*** Data for review Section Begins ***

(** C7 (amended).  The promise of [convertOggToMp3] is settled by the
    first event of the run that is not a data event.  It is fulfilled
    exactly when that event is the completion signal, and then with the
    chunks that arrived before the signal, concatenated in arrival order.
    It is rejected exactly when that event is an error event of the
    command or of the output stream, and then with a [ConversionError]
    that carries the message of that event; nothing is returned in that
    case.  Any error event that no completion signal precedes therefore
    rejects the promise, with the message of the first error event. *)
Theorem convertOggToMp3_all_or_nothing this oggBuffer rt h :
  let run := rt_ffmpeg rt h oggBuffer in
  let res := fst (convertOggToMp3 this oggBuffer rt h) in
  (forall buffer,
      res = Fulfilled buffer <->
      exists before later,
        run = before ++ CommandEnd :: later /\
        forallb is_data before = true /\
        buffer = concat (data_chunks before)) /\
  (forall e,
      res = Rejected e <->
      exists before ev later,
        run = before ++ ev :: later /\
        forallb is_data before = true /\
        ConversionError ev = Some e) /\
  (forall before msg later,
      run = before ++ CommandError msg :: later ->
      forallb is_data before = true ->
      res = Rejected (JsError (lit "Audio conversion failed: " ++ msg))) /\
  (forall before msg later,
      run = before ++ StreamError msg :: later ->
      forallb is_data before = true ->
      res = Rejected (JsError (lit "Stream error: " ++ msg))) /\
  (forall before ev later,
      run = before ++ ev :: later ->
      is_error ev = true ->
      ~ In CommandEnd before ->
      exists first e,
        In first (before ++ [ev]) /\
        ConversionError first = Some e /\
        res = Rejected e).
Proof.
  cbn zeta. unfold convertOggToMp3. cbn [fst].
  set (run := rt_ffmpeg rt h oggBuffer). clearbody run.
  split; [|split; [|split; [|split]]].
  - intros buffer. split.
    + intros H. unfold Converter.settle, Converter.start in H.
      apply fulfilled_inv in H. exact H.
    + intros (before & later & -> & Hd & ->).
      rewrite first_event_settles by (exact Hd || reflexivity). reflexivity.
  - intros e. split.
    + intros H. unfold Converter.settle, Converter.start in H.
      apply rejected_inv in H. exact H.
    + intros (before & ev & later & -> & Hd & He).
      destruct ev as [msg| |chunk|msg]; try discriminate He;
        rewrite first_event_settles by (exact Hd || reflexivity);
        cbn in He |- *; now injection He as <-.
  - intros before msg later -> Hd.
    now rewrite first_event_settles by (exact Hd || reflexivity).
  - intros before msg later -> Hd.
    now rewrite first_event_settles by (exact Hd || reflexivity).
  - intros before ev later -> Herr Hno.
    unfold Converter.settle, Converter.start.
    destruct (@rejected_before_end before ev later [] Herr Hno) as (first & e & Hin & He & Hp).
    exists first, e. rewrite Hp. auto.
Qed.

Example good_conversion_value :
  fst (convertOggToMp3 new_AudioConverter Demo.ogg Demo.good_runtime [])
  = Fulfilled [Byte.x49; Byte.x44; Byte.x33].
Proof. reflexivity. Qed.
Lemma latest_resolved_before_enqueue_run :
  fst (publish 1 publish_shelf idle) = inr 0
  /\ events (snd (publish 1 publish_shelf idle))
     = [EvLatest shelf;
        EvEnqueue {| job_task := TaskPublish 1 71;
                     job_resources := [RepositoryResource shelf;
                                       PublisherResource index] |}].
Proof.
  destruct (latest_resolved_before_enqueue idle 1 index shelf shelf_v2)
    as (Hhandle & Hevents & _); [reflexivity | reflexivity |].
  split; [exact Hhandle | exact Hevents].
Defined.

Lemma publish_rejects_both_or_neither_run :
  publish 1 publish_both idle = (inl InvalidRequest, idle).
Proof.
  destruct (publish_rejects_both_or_neither idle 1 publish_both) as [_ Hinvalid].
  - left. split; discriminate.
  - apply (Hinvalid index). reflexivity.
Defined.

Lemma reservations_of_sync_and_publish_run :
  exists sync_job publish_job,
    queue (snd (@sync lenient 2 sync_shelf idle)) = [sync_job]
    /\ job_resources sync_job = [RepositoryResource shelf; RemoteResource pypi]
    /\ queue (snd (publish 1 publish_shelf idle)) = [publish_job]
    /\ job_resources publish_job
       = [RepositoryResource shelf; PublisherResource index]
    /\ overlap (job_resources sync_job) (job_resources publish_job) = true.
Proof.
  destruct (@sync lenient 2 sync_shelf idle) as [r1 w1'] eqn:Hsync.
  destruct (publish 1 publish_shelf idle) as [r2 w2'] eqn:Hpublish.
  assert (Hr1 : r1 = inr 0).
  { change r1 with (fst (r1, w1')). rewrite <- Hsync. reflexivity. }
  assert (Hr2 : r2 = inr 0).
  { change r2 with (fst (r2, w2')). rewrite <- Hpublish. reflexivity. }
  subst r1 r2.
  destruct (@reservations_of_sync_and_publish lenient _ _ _ _ _ _ _ _ _ _
              Hsync Hpublish)
    as (remote & validated & r & publisher & v & sync_job & publish_job
        & Hremote & Hvalid & Hrepo & Hq1 & Hres1 & Hpub & Hresolved & Hq2
        & Hres2 & _ & Hoverlap).
  cbn in Hremote, Hvalid, Hrepo, Hpub, Hresolved.
  inversion Hremote; subst remote. inversion Hvalid; subst validated.
  inversion Hrepo; subst r. inversion Hpub; subst publisher.
  inversion Hresolved; subst v.
  exists sync_job, publish_job. cbn [snd].
  split; [exact Hq1 |]. split; [exact Hres1 |].
  split; [exact Hq2 |]. split; [exact Hres2 |].
  apply Hoverlap. reflexivity.
Defined.
(** * EMI_RNNTrainer: a shallow embedding of [tf/edgeml/trainer/emirnnTrainer.py]

    The trainer is a Python object that validates three inputs, attaches a
    loss node and an optimiser node to the framework's default graph, and
    drives a session until the data runs out.  The embedding follows the
    file method by method.

    Modelling conventions.
    - Python exceptions are values of [exn]; a computation is a function
      from the mutable world (the trainer's attributes and the default
      graph's collections) to an outcome and the world it leaves behind, so
      that an exception keeps every mutation made before it was raised.
    - A tensor handed to the trainer is known by its static shape, a list
      of integers; statically unknown dimensions are not modelled.
    - The loss indicator is a numpy array: a shape and its entries in
      row-major order.  Entries are integers and their sums are exact (an
      integer mask whose sums stay within the machine range).
    - The framework is a parameter.  Every call into it that adds a node
      to the graph ([tf.reshape], [tf.tile], [tf.multiply], [tf.Variable],
      [minimize], ...) returns the node it describes, written as a term of
      [Node], unless the framework refuses the node; the framework decides
      that, and what it writes to the graph's collections on the way.  An
      exception raised inside the framework is [FrameworkError] with the
      name of its class, which keeps it apart from the exceptions this
      module raises itself. *)

From Stdlib Require Import ZArith List String QArith Lia Bool.
From stdpp Require Import gmap strings list.

Local Open Scope string_scope.
Local Open Scope Z_scope.

(** ** Exceptions and outcomes *)

Inductive exn : Type :=
| AssertionError (msg : option string)
| IndexError
| AttributeError (attr : string)
| UnboundLocalError (var : string)
| ZeroDivisionError
| ValueError
| OutOfRangeError
| FrameworkError (name : string).

Inductive result (A : Type) : Type :=
| Ok (a : A)
| Raise (e : exn).

Arguments Ok {A} a.
Arguments Raise {A} e.

Definition rbind {A B} (r : result A) (k : A -> result B) : result B :=
  match r with
  | Ok a => k a
  | Raise e => Raise e
  end.

(** ** numpy arrays *)

Record ndarray : Type := NDArray {
  nd_shape : list nat;
  nd_data : list Z
}.

Definition ndim (a : ndarray) : nat := length (nd_shape a).

(** [len(a)]: the extent of the first axis. *)
Definition nd_len (a : ndarray) : nat := hd 0%nat (nd_shape a).

Definition nd_wf (a : ndarray) : Prop :=
  length (nd_data a) = fold_right Nat.mul 1%nat (nd_shape a).

(** [a[i, j]] on a 2-d array, for non-negative [i] and [j]. *)
Definition getitem2 (a : ndarray) (i j : nat) : result Z :=
  match nd_shape a with
  | [r; c] =>
      if (i <? r)%nat && (j <? c)%nat
      then Ok (nth (i * c + j) (nd_data a) 0)
      else Raise IndexError
  | _ => Raise IndexError
  end.

(** Python's normalisation of a slice bound against an axis of extent [n]. *)
Definition clamp_bound (n : nat) (k : Z) : nat :=
  if k <? 0 then Z.to_nat (Z.max 0 (Z.of_nat n + k))
  else Nat.min (Z.to_nat k) n.

(** Number of entries in one item of the first axis. *)
Definition row_size (a : ndarray) : nat :=
  fold_right Nat.mul 1%nat (tl (nd_shape a)).

(** [a[:k]] and [a[k:]]: slices along the first axis. *)
Definition slice_to (a : ndarray) (k : Z) : ndarray :=
  let n := clamp_bound (nd_len a) k in
  NDArray (n :: tl (nd_shape a)) (firstn (n * row_size a) (nd_data a)).

Definition slice_from (a : ndarray) (k : Z) : ndarray :=
  let n := clamp_bound (nd_len a) k in
  NDArray ((nd_len a - n)%nat :: tl (nd_shape a))
          (skipn (n * row_size a) (nd_data a)).
(** * A shallow embedding of [allocator.c]

    The allocator keeps one global singly linked list of block headers
    ([struct mem_block]) threaded through every region it obtained from
    [mmap].  This file embeds the routines of [allocator.c] as functions
    over an explicit program state and proves properties of them.

    Modelling choices.
    - [size_t] values and addresses are integers in [0, 2^64); every
      arithmetic operation of the source is written with its wrap-around
      ([wrap]).
    - Memory is a store from addresses to headers ([heap]).  Reading a
      header through the null pointer, or at an address that holds no
      header, is the outcome [Fault] (the C program has undefined
      behaviour there; in practice it crashes).
    - Loops over the list take a [fuel] bound; [Timeout] is the outcome
      of a loop that did not finish within it.
    - Calls into the operating system and the C library that the
      allocator cannot observe the result of ([mmap], [munmap],
      [perror], [memset], [memcpy]) are recorded in a [trace]; what the
      operating system answers is read from an [env], as are the two
      environment variables and the page size.
    - The mutex of the public entries has no effect on a sequential
      run; the public entries are the [_unsafe] routines.
    - [LOG] (from [debug.h]) only writes to the diagnostic stream; it
      is left out.
    - [allocator.h] is not among the sources.  The size of the header
      is a parameter of the development; the fields of the header and
      the globals are the ones the code uses. *)

From Stdlib Require Import ZArith Lia String Ascii List.
From stdpp Require Import base gmap list fin_maps.

Open Scope Z_scope.

(** ** Machine integers *)

Definition two64 : Z := 18446744073709551616.

(** Arithmetic on [size_t] and on addresses is modulo [2^64]. *)
Definition wrap (x : Z) : Z := x mod two64.

Definition NULL : Z := 0.

(** ** The block header, [struct mem_block] *)

(** Modelled from the spec: the declaration of [struct mem_block] is in
    [allocator.h]; the record has the fields [allocator.c] reads and
    writes, with the meaning the data model of the specification gives
    them.  [size], [usage] and [region_size] are [size_t], [alloc_id]
    is printed as one, [region_start] and [next] are addresses, and
    [name] is the C string that starts at the [name] array. *)
Record mem_block : Type := MemBlock {
  alloc_id : Z;
  name : string;
  size : Z;
  usage : Z;
  region_start : Z;
  region_size : Z;
  next : Z
}.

*** Data for review Section Ends ***

• Your task: Look above for the line with "- apply (Hinvalid index). reflexivity."; retype exactly that line, every line after it up to the line with "The trainer is a", and that line too, nothing else.

• Response to the exercise:
  - apply (Hinvalid index). reflexivity.
Defined.

Lemma reservations_of_sync_and_publish_run :
  exists sync_job publish_job,
    queue (snd (@sync lenient 2 sync_shelf idle)) = [sync_job]
    /\ job_resources sync_job = [RepositoryResource shelf; RemoteResource pypi]
    /\ queue (snd (publish 1 publish_shelf idle)) = [publish_job]
    /\ job_resources publish_job
       = [RepositoryResource shelf; PublisherResource index]
    /\ overlap (job_resources sync_job) (job_resources publish_job) = true.
Proof.
  destruct (@sync lenient 2 sync_shelf idle) as [r1 w1'] eqn:Hsync.
  destruct (publish 1 publish_shelf idle) as [r2 w2'] eqn:Hpublish.
  assert (Hr1 : r1 = inr 0).
  { change r1 with (fst (r1, w1')). rewrite <- Hsync. reflexivity. }
  assert (Hr2 : r2 = inr 0).
  { change r2 with (fst (r2, w2')). rewrite <- Hpublish. reflexivity. }
  subst r1 r2.
  destruct (@reservations_of_sync_and_publish lenient _ _ _ _ _ _ _ _ _ _
              Hsync Hpublish)
    as (remote & validated & r & publisher & v & sync_job & publish_job
        & Hremote & Hvalid & Hrepo & Hq1 & Hres1 & Hpub & Hresolved & Hq2
        & Hres2 & _ & Hoverlap).
  cbn in Hremote, Hvalid, Hrepo, Hpub, Hresolved.
  inversion Hremote; subst remote. inversion Hvalid; subst validated.
  inversion Hrepo; subst r. inversion Hpub; subst publisher.
  inversion Hresolved; subst v.
  exists sync_job, publish_job. cbn [snd].
  split; [exact Hq1 |]. split; [exact Hres1 |].
  split; [exact Hq2 |]. split; [exact Hres2 |].
  apply Hoverlap. reflexivity.
Defined.
(** * EMI_RNNTrainer: a shallow embedding of [tf/edgeml/trainer/emirnnTrainer.py]

    The trainer is a Python object that validates three inputs, attaches a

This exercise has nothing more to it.